One theme that pops up quite often when success, or the lack of it, enters the discussion, is jealousy. The presumption appears to be that one must always be jealous of another in a similar field who is more popular. But a comparison of two recent columns should demonstrate my take on the situation, which boils down to the point that since most people harbor pedestrian interests, mass popularity usually requires some amount of willingness to pander to the mediocre mean.

For example, in a recent post, I mocked a certain column, the headline of which breathlessly announced the discovery of a dangerous new practice by teenagers. A few days later, I wrote a column on a deceptive stock market practice which is undeniable, yet significant and understood by very few. It also dealt tangentially with what is suggested to be one of the most important long-term initiatives of the current presidential administration.

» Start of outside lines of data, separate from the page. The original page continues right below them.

(* ===== verification/Db4Example.v ===== *)
(** A concrete table library and a small database: the laws of [BdbLaws] can
    hold, and the theorems about the Berkeley DB backend apply to tables that
    are built with the backend's own operations. *)

From stdpp Require Import gmap strings.
From S2P Require Import Prelude OpenPGP Streams Packets Keys KeyId Decode SksHash KeyBuffer KeyArray Words Db4 Db4Facts Db4Lookup.

(** A table with or without duplicates. *)
Record toy_table : Type := mkTable {
  tt_dup : bool;
  tt_recs : gmap (list Z) (list (list Z))
}.

Definition toy_recs (t : toy_table) (k : list Z) : list (list Z) := default [] (tt_recs t !! k).

Definition toy_set (t : toy_table) (k : list Z) (l : list (list Z)) : toy_table :=
  mkTable (tt_dup t) (<[k := l]> (tt_recs t)).

#[global] Instance toy_bdb : Bdb toy_table := {|
  DB_NOTFOUND := -30988;
  DB_LOCK_DEADLOCK := -30993;
  DB_BUFFER_SMALL := -30999;
  bdb_get t k := match toy_recs t k with [] => (-30988, []) | d :: _ => (0, d) end;
  bdb_put t k d := (toy_set t k (if tt_dup t then toy_recs t k ++ [d] else [d]), 0);
  bdb_del t k := (toy_set t k [], match toy_recs t k with [] => -30988 | _ => 0 end);
  bdb_cursor _ := 0;
  bdb_get_both t k d := if decide (d ∈ toy_recs t k) then 0 else -30988;
  bdb_c_del t k d := (toy_set t k (remove_first d (toy_recs t k)), 0);
  bdb_dups t k := toy_recs t k;
  bdb_from t k := map (pair k) (toy_recs t k);
  bdb_all t := concat (map (fun '(k, l) => map (pair k) l) (map_to_list (tt_recs t)))
|}.

Lemma toy_recs_set t k l k' : toy_recs (toy_set t k l) k' = if decide (k' = k) then l else toy_recs t k'.
Proof.
  unfold toy_recs, toy_set. cbn. destruct (decide (k' = k)) as [-> |].
  - by rewrite lookup_insert_eq.
  - by rewrite lookup_insert_ne.
Qed.

#[global] Instance toy_laws : BdbLaws toy_table.
Proof.
  refine {| quiet _ := True; allows_dup := tt_dup; recs := toy_recs |}.
  - done.
  - done.
  - intros t k d _. eexists. split; [done|]. split; [done|]. split; [done|]. intros k'. apply toy_recs_set.
  - intros t k _. eexists. split; [done|]. split; [done|]. split; [done|]. intros k'. apply toy_recs_set.
  - done.
  - done.
  - intros t k d _ _. eexists. split; [done|]. split; [done|]. split; [done|]. intros k'. apply toy_recs_set.
  - done.
  - intros t k _. exists []. by rewrite app_nil_r.
Defined.

#[local] Existing Instance toy_hashes.
#[local] Existing Instance full_build.

Definition anything (_ : Z) : bool := true.

(** The database after initialisation. *)
Definition fresh : @db4 toy_table := mkDb4 (fun t => mkTable (indexed t) ∅) 16 false.

Lemma fresh_consistent : consistent anything fresh ∅.
Proof. constructor; try done; intros; by left. Qed.

Definition facts_of (key : openpgp_publickey) : option key_facts :=
  match get_keyid key, get_fingerprint (pk_publickey key), keyuids key, keysubkeys key, get_skshash key with
  | Done (_, Some keyid), Done (_, fp), Done (uids, _), Done subs, Done (_, h) =>
      match uid_words [] (default [] uids) with
      | Done words =>
          Some (mkFacts (fp_bytes fp) keyid words
            (omap (fun s => match fingerprint2keyid s with
                            | Done i => if fp_length s =? 0 then None else Some (fp_bytes s, i)
                            | Fault _ => None
                            end) (default [] subs)) h)
      | Fault _ => None
      end
  | _, _, _, _, _ => None
  end.

(** A key with a user id and a subkey. *)
Definition alice : openpgp_publickey :=
  mkKey (mkPacket OPENPGP_PACKET_PUBLICKEY true 6 [4; 0; 0; 0; 1; 1]) false []
    [mkSigned (mkPacket OPENPGP_PACKET_UID false 21 (str "Alice <a@example.org>")) []]
    [mkSigned (mkPacket OPENPGP_PACKET_PUBLICSUBKEY true 7 [4; 0; 0; 0; 2; 1; 9]) []].

Definition alice_facts : key_facts := default (mkFacts [] 0 [] [] []) (facts_of alice).

Lemma alice_described : describes anything alice alice_facts.
Proof.
  constructor.
  - vm_compute. reflexivity.
  - vm_compute. reflexivity.
  - vm_compute. split; discriminate.
  - exists (Some [str "Alice <a@example.org>"]), (Some (str "Alice <a@example.org>")). vm_compute. done.
  - eexists. split; [vm_compute; reflexivity|]. cbn [default id].
    apply live_cons; [done | vm_compute; reflexivity |]. by apply live_end.
  - vm_compute. reflexivity.
  - constructor; try (apply (bool_decide_unpack _); vm_compute; exact I); vm_compute; reflexivity.
Qed.

Definition the_fp : list Z := kf_fp alice_facts.
Definition sub_fp : list Z := fst (default ([], 0) (head (kf_subs alice_facts))).

(** The database with the key in it. *)
Definition stored : @db4 toy_table :=
  match db4_store_key anything alice false false fresh with Done (db, _) => db | Fault _ => fresh end.

Definition one_key : gmap (list Z) (openpgp_publickey * key_facts) := 
  <[kf_fp alice_facts := (reparsed alice, alice_facts)]> ∅.

Lemma db4_store_key_refines_witness :
  exists db', db4_store_key anything alice false false fresh = Done (db', 0) /\ db_txn db' = false /\
    consistent anything db' (<[kf_fp alice_facts := (reparsed alice, alice_facts)]> ∅).
Proof.
  apply (db4_store_key_refines anything fresh ∅ alice alice_facts false false).
  - exact fresh_consistent.
  - reflexivity.
  - exact alice_described.
  - right. reflexivity.
Defined.

Lemma stored_consistent : consistent anything stored one_key /\ db_txn stored = false.
Proof.
  destruct (store_key_runs anything fresh ∅ alice alice_facts false false) as (db' & E & Ht & H);
    [exact fresh_consistent | done | exact alice_described | by right |].
  unfold stored. rewrite E. split; [exact H | exact Ht].
Qed.

Lemma db4_delete_key_refines_witness :
  exists db' ret, db4_delete_key anything (fp_of the_fp) false stored = Done (db', ret) /\ db_txn db' = false /\
    consistent anything db' (delete the_fp one_key) /\ records_after stored one_key the_fp db' /\
    ret = match one_key !! the_fp with
          | Some (_, f) => if decide (the_fp ∈ view stored SksHashDb (kf_hash f)) then 0 else 1
          | None => 1
          end.
Proof.
  apply (db4_delete_key_refines anything stored one_key the_fp false).
  - apply stored_consistent.
  - apply stored_consistent.
  - vm_compute. discriminate.
Defined.

Lemma db4_fetch_key_id_correct_witness :
  exists fps, db4_fetch_key_id anything (kf_keyid alice_facts) [] false stored =
      Done (stored, (i32 (zlen fps), [] ++ keys_at one_key fps)) /\
    forall fp, occ fp fps = match one_key !! fp with
                            | Some (_, f) => times_keyid (kf_keyid alice_facts) f
                            | None => O
                            end.
Proof.
  apply (db4_fetch_key_id_correct anything stored one_key (kf_keyid alice_facts) [] false); apply stored_consistent.
Defined.

Lemma db4_fetch_key_skshash_correct_witness :
  match view stored SksHashDb (kf_hash alice_facts) with
  | [] => db4_fetch_key_skshash anything (kf_hash alice_facts) [] stored = Done (stored, (0, []))
  | fp :: _ => exists k f, one_key !! fp = Some (k, f) /\ kf_hash f = kf_hash alice_facts /\
      db4_fetch_key_skshash anything (kf_hash alice_facts) [] stored = Done (stored, (1, [] ++ [k]))
  end.
Proof.
  apply (db4_fetch_key_skshash_correct anything stored one_key (kf_hash alice_facts) []); apply stored_consistent.
Defined.

Lemma occ_all (x : list Z) l : (forall y, y ∈ l -> y = x) -> length l = occ x l.
Proof.
  induction l as [|y l IH]; intros Hl; [done|]. rewrite occ_cons, decide_True by (apply Hl; left).
  cbn [length]. rewrite IH by (intros z Hz; apply Hl; by right). done.
Qed.

(** The words of the example have few records. *)
Lemma stored_small w : zlen (view stored WordDb w) < 2 ^ 28.
Proof.
  destruct stored_consistent as [H _].
  assert (Hx : forall fp, fp ∈ view stored WordDb w -> fp = the_fp).
  { intros fp (k & f & E & _)%(view_words anything stored one_key w fp H). unfold one_key in E.
    apply lookup_insert_Some in E as [[<- _] | [_ E]]; [done | by rewrite lookup_empty in E]. }
  assert (Hc : (occ the_fp (view stored WordDb w) <= length (entries alice_facts))%nat).
  { rewrite (co_index _ _ _ H) by done. unfold one_key. rewrite lookup_insert_eq.
    unfold occ. apply length_filter. }
  assert (Hl : length (view stored WordDb w) = occ the_fp (view stored WordDb w)).
  { by apply occ_all. }
  unfold zlen. rewrite Hl. assert (length (entries alice_facts) = 7)%nat by (vm_compute; reflexivity). lia.
Qed.

Lemma db4_fetch_key_text_correct_witness :
  exists fps, NoDup fps /\ (forall fp, fp ∈ fps <-> matches one_key (str "ALICE example") fp) /\
    db4_fetch_key_text anything 128 (str "ALICE example") [] stored =
    Done (stored, (i32 (zlen (take (Z.to_nat 128) fps)), [] ++ keys_at one_key (take (Z.to_nat 128) fps))).
Proof.
  apply (db4_fetch_key_text_correct anything stored one_key 128 (str "ALICE example") []).
  - apply stored_consistent.
  - apply stored_consistent.
  - exact stored_small.
  - lia.
Defined.

Lemma db4_fetch_key_correct_witness :
  db4_fetch_key anything (fp_of the_fp) [] false stored =
    Done (stored, match one_key !! the_fp with Some (k, _) => (1, [] ++ [k]) | None => (0, []) end) /\
  db4_fetch_key_fp anything (fp_of the_fp) [] false stored =
    Done (stored, match found_by stored one_key true the_fp with Some k => (1, [] ++ [k]) | None => (0, []) end).
Proof.
  apply (db4_fetch_key_correct anything stored one_key the_fp [] false).
  - apply stored_consistent.
  - apply stored_consistent.
  - vm_compute. discriminate.
Defined.

Lemma db4_delete_by_subkey_witness :
  exists db', db4_delete_key anything (fp_of sub_fp) false stored = Done (db', 1) /\ consistent anything db' one_key /\
    db4_fetch_key_fp anything (fp_of sub_fp) [] false stored = Done (stored, (1, [] ++ [reparsed alice])) /\
    db4_fetch_key_fp anything (fp_of sub_fp) [] false db' = Done (db', (0, [])).
Proof.
  apply (db4_delete_by_subkey anything stored one_key sub_fp (reparsed alice) []).
  - apply stored_consistent.
  - apply stored_consistent.
  - vm_compute. discriminate.
  - vm_compute. reflexivity.
  - vm_compute. reflexivity.
Defined.

(** What the lookups of the example answer. *)
Example stored_answers :
  (snd <$> match db4_fetch_key_text anything 128 (str "ALICE example") [] stored with Done r => Some r | Fault _ => None end)
    = Some (1, [alice]) /\
  (snd <$> match db4_fetch_key_text anything 128 (str "Alice Bob") [] stored with Done r => Some r | Fault _ => None end)
    = Some (0, []).
Proof. vm_compute. done. Qed.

Interestingly, almost twice as many people opted to read about the dangerous “new” practice even though it has been around for decades and almost certainly has a minimal effect on almost everyone. Now, this doesn’t surprise me, given my generally low regard for the popular tastes of a world in which Britney Spears is one of the most popular “singers” in the world, but it may be contrary to the understanding of some people who believe that those who follow the news are more intelligent and less addicted to pop culture than the norm.

Ultimately, there is a choice. One can either devote oneself to pandering to the popular tastes, or writing about one’s own interests with the full knowledge that many readers simply will not be interested. I have no doubt that a column headlined “Britney’s Sex Secrets” would draw an even bigger readership than decades-late alarmism, but I am also convinced that were Dante to draw up modern circles of Hell, one of them would require damned intellectuals to subsist on a library comprised entirely of People and US magazines.

The genius of the free market is that it gives people what they want. That is also its curse. I don’t think most writers are particularly jealous of a writer who achieves popularity by writing about utter trivialities, any more than most women are jealous of Jenna Jameson. Success always comes at a price, and some prices are simply too high to pay.